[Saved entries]
=== Section Start ===
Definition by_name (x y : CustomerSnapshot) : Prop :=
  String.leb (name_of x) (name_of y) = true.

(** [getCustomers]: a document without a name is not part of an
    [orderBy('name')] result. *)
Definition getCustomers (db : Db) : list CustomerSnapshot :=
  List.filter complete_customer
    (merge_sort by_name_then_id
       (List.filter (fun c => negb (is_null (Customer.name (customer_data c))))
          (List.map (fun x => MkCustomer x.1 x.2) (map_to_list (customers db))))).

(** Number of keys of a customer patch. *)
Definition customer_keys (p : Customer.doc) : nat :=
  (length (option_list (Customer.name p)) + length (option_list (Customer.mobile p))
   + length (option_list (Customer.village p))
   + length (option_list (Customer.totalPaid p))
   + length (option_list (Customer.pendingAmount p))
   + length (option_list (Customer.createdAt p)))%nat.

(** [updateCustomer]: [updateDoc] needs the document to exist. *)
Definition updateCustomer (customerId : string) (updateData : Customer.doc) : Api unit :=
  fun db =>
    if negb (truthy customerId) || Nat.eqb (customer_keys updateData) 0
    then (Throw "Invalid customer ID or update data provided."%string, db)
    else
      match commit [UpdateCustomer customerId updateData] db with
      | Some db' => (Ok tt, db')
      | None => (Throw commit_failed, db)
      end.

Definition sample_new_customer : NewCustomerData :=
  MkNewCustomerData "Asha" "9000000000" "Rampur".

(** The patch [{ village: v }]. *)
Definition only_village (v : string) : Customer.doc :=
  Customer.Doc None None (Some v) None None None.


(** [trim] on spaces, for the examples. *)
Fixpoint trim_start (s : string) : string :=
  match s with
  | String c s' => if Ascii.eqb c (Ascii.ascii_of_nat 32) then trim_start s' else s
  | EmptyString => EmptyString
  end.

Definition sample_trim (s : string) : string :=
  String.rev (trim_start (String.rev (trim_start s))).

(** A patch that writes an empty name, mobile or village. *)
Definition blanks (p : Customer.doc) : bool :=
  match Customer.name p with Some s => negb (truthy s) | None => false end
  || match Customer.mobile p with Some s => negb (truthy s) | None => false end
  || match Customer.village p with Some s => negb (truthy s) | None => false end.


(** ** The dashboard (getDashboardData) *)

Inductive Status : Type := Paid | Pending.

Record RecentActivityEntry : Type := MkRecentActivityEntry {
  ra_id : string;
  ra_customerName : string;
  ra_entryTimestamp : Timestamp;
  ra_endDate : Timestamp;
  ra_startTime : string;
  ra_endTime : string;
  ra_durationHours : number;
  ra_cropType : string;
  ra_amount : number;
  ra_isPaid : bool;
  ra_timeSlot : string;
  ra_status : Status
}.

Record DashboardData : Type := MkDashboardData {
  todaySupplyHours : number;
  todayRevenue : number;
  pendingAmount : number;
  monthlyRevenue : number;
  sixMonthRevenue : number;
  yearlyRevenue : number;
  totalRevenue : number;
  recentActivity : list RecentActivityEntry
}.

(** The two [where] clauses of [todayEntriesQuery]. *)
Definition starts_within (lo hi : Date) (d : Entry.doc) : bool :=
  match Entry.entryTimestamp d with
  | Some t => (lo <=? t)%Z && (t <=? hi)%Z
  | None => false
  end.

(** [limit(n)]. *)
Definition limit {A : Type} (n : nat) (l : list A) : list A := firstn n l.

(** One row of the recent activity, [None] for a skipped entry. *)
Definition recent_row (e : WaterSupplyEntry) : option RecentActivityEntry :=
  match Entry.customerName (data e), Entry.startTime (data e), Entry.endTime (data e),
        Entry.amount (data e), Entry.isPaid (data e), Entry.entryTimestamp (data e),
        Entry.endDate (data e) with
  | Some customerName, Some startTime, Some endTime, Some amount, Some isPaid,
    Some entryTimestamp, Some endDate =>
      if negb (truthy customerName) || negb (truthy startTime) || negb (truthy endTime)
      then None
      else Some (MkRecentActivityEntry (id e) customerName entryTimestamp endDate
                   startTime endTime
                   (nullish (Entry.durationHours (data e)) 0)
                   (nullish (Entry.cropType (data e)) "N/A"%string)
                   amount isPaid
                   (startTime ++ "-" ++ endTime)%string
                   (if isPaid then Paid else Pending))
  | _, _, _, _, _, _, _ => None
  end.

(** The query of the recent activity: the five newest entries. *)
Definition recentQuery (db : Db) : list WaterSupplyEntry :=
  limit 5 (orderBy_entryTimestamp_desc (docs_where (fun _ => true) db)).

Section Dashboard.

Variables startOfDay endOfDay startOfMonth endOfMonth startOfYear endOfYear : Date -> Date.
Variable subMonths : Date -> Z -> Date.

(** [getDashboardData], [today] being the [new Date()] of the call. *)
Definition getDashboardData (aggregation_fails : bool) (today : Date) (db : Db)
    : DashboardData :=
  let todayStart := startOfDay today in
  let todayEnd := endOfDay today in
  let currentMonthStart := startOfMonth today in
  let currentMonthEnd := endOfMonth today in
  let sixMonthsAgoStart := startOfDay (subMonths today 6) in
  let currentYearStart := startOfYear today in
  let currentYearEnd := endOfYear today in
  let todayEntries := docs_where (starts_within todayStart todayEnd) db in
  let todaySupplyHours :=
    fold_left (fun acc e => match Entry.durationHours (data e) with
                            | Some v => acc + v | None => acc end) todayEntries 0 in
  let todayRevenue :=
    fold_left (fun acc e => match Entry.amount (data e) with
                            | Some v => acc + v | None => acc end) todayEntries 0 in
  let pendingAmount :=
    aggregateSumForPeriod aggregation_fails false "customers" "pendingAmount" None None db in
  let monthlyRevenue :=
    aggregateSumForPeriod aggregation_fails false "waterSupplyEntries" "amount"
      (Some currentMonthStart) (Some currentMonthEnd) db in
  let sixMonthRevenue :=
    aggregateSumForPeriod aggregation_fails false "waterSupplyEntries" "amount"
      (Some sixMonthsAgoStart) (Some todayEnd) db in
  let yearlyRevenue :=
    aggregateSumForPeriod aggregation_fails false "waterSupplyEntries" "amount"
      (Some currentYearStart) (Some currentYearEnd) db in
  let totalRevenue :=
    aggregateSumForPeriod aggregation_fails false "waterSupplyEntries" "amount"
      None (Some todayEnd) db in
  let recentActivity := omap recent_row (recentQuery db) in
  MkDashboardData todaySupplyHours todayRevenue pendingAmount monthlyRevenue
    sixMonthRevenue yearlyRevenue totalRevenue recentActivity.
=== Section End ===
> **Aim of the exercise**
Each record above has to be set down again, word for word.

> **Answer section**
Definition by_name (x y : CustomerSnapshot) : Prop :=
  String.leb (name_of x) (name_of y) = true.

(** [getCustomers]: a document without a name is not part of an
    [orderBy('name')] result. *)
Definition getCustomers (db : Db) : list CustomerSnapshot :=
  List.filter complete_customer
    (merge_sort by_name_then_id
       (List.filter (fun c => negb (is_null (Customer.name (customer_data c))))
          (List.map (fun x => MkCustomer x.1 x.2) (map_to_list (customers db))))).

(** Number of keys of a customer patch. *)
Definition customer_keys (p : Customer.doc) : nat :=
  (length (option_list (Customer.name p)) + length (option_list (Customer.mobile p))
   + length (option_list (Customer.village p))
   + length (option_list (Customer.totalPaid p))
   + length (option_list (Customer.pendingAmount p))
   + length (option_list (Customer.createdAt p)))%nat.

(** [updateCustomer]: [updateDoc] needs the document to exist. *)
Definition updateCustomer (customerId : string) (updateData : Customer.doc) : Api unit :=
  fun db =>
    if negb (truthy customerId) || Nat.eqb (customer_keys updateData) 0
    then (Throw "Invalid customer ID or update data provided."%string, db)
    else
      match commit [UpdateCustomer customerId updateData] db with
      | Some db' => (Ok tt, db')
      | None => (Throw commit_failed, db)
      end.

Definition sample_new_customer : NewCustomerData :=
  MkNewCustomerData "Asha" "9000000000" "Rampur".

(** The patch [{ village: v }]. *)
Definition only_village (v : string) : Customer.doc :=
  Customer.Doc None None (Some v) None None None.


(** [trim] on spaces, for the examples. *)
Fixpoint trim_start (s : string) : string :=
  match s with
  | String c s' => if Ascii.eqb c (Ascii.ascii_of_nat 32) then trim_start s' else s
  | EmptyString => EmptyString
  end.

Definition sample_trim (s : string) : string :=
  String.rev (trim_start (String.rev (trim_start s))).

(** A patch that writes an empty name, mobile or village. *)
Definition blanks (p : Customer.doc) : bool :=
  match Customer.name p with Some s => negb (truthy s) | None => false end
  || match Customer.mobile p with Some s => negb (truthy s) | None => false end
  || match Customer.village p with Some s => negb (truthy s) | None => false end.


(** ** The dashboard (getDashboardData) *)

Inductive Status : Type := Paid | Pending.

Record RecentActivityEntry : Type := MkRecentActivityEntry {
  ra_id : string;
  ra_customerName : string;
  ra_entryTimestamp : Timestamp;
  ra_endDate : Timestamp;
  ra_startTime : string;
  ra_endTime : string;
  ra_durationHours : number;
  ra_cropType : string;
  ra_amount : number;
  ra_isPaid : bool;
  ra_timeSlot : string;
  ra_status : Status
}.

Record DashboardData : Type := MkDashboardData {
  todaySupplyHours : number;
  todayRevenue : number;
  pendingAmount : number;
  monthlyRevenue : number;
  sixMonthRevenue : number;
  yearlyRevenue : number;
  totalRevenue : number;
  recentActivity : list RecentActivityEntry
}.

(** The two [where] clauses of [todayEntriesQuery]. *)
Definition starts_within (lo hi : Date) (d : Entry.doc) : bool :=
  match Entry.entryTimestamp d with
  | Some t => (lo <=? t)%Z && (t <=? hi)%Z
  | None => false
  end.

(** [limit(n)]. *)
Definition limit {A : Type} (n : nat) (l : list A) : list A := firstn n l.

(** One row of the recent activity, [None] for a skipped entry. *)
Definition recent_row (e : WaterSupplyEntry) : option RecentActivityEntry :=
  match Entry.customerName (data e), Entry.startTime (data e), Entry.endTime (data e),
        Entry.amount (data e), Entry.isPaid (data e), Entry.entryTimestamp (data e),
        Entry.endDate (data e) with
  | Some customerName, Some startTime, Some endTime, Some amount, Some isPaid,
    Some entryTimestamp, Some endDate =>
      if negb (truthy customerName) || negb (truthy startTime) || negb (truthy endTime)
      then None
      else Some (MkRecentActivityEntry (id e) customerName entryTimestamp endDate
                   startTime endTime
                   (nullish (Entry.durationHours (data e)) 0)
                   (nullish (Entry.cropType (data e)) "N/A"%string)
                   amount isPaid
                   (startTime ++ "-" ++ endTime)%string
                   (if isPaid then Paid else Pending))
  | _, _, _, _, _, _, _ => None
  end.

(** The query of the recent activity: the five newest entries. *)
Definition recentQuery (db : Db) : list WaterSupplyEntry :=
  limit 5 (orderBy_entryTimestamp_desc (docs_where (fun _ => true) db)).

Section Dashboard.

Variables startOfDay endOfDay startOfMonth endOfMonth startOfYear endOfYear : Date -> Date.
Variable subMonths : Date -> Z -> Date.

(** [getDashboardData], [today] being the [new Date()] of the call. *)
Definition getDashboardData (aggregation_fails : bool) (today : Date) (db : Db)
    : DashboardData :=
  let todayStart := startOfDay today in
  let todayEnd := endOfDay today in
  let currentMonthStart := startOfMonth today in
  let currentMonthEnd := endOfMonth today in
  let sixMonthsAgoStart := startOfDay (subMonths today 6) in
  let currentYearStart := startOfYear today in
  let currentYearEnd := endOfYear today in
  let todayEntries := docs_where (starts_within todayStart todayEnd) db in
  let todaySupplyHours :=
    fold_left (fun acc e => match Entry.durationHours (data e) with
                            | Some v => acc + v | None => acc end) todayEntries 0 in
  let todayRevenue :=
    fold_left (fun acc e => match Entry.amount (data e) with
                            | Some v => acc + v | None => acc end) todayEntries 0 in
  let pendingAmount :=
    aggregateSumForPeriod aggregation_fails false "customers" "pendingAmount" None None db in
  let monthlyRevenue :=
    aggregateSumForPeriod aggregation_fails false "waterSupplyEntries" "amount"
      (Some currentMonthStart) (Some currentMonthEnd) db in
  let sixMonthRevenue :=
    aggregateSumForPeriod aggregation_fails false "waterSupplyEntries" "amount"
      (Some sixMonthsAgoStart) (Some todayEnd) db in
  let yearlyRevenue :=
    aggregateSumForPeriod aggregation_fails false "waterSupplyEntries" "amount"
      (Some currentYearStart) (Some currentYearEnd) db in
  let totalRevenue :=
    aggregateSumForPeriod aggregation_fails false "waterSupplyEntries" "amount"
      None (Some todayEnd) db in
  let recentActivity := omap recent_row (recentQuery db) in
  MkDashboardData todaySupplyHours todayRevenue pendingAmount monthlyRevenue
    sixMonthRevenue yearlyRevenue totalRevenue recentActivity.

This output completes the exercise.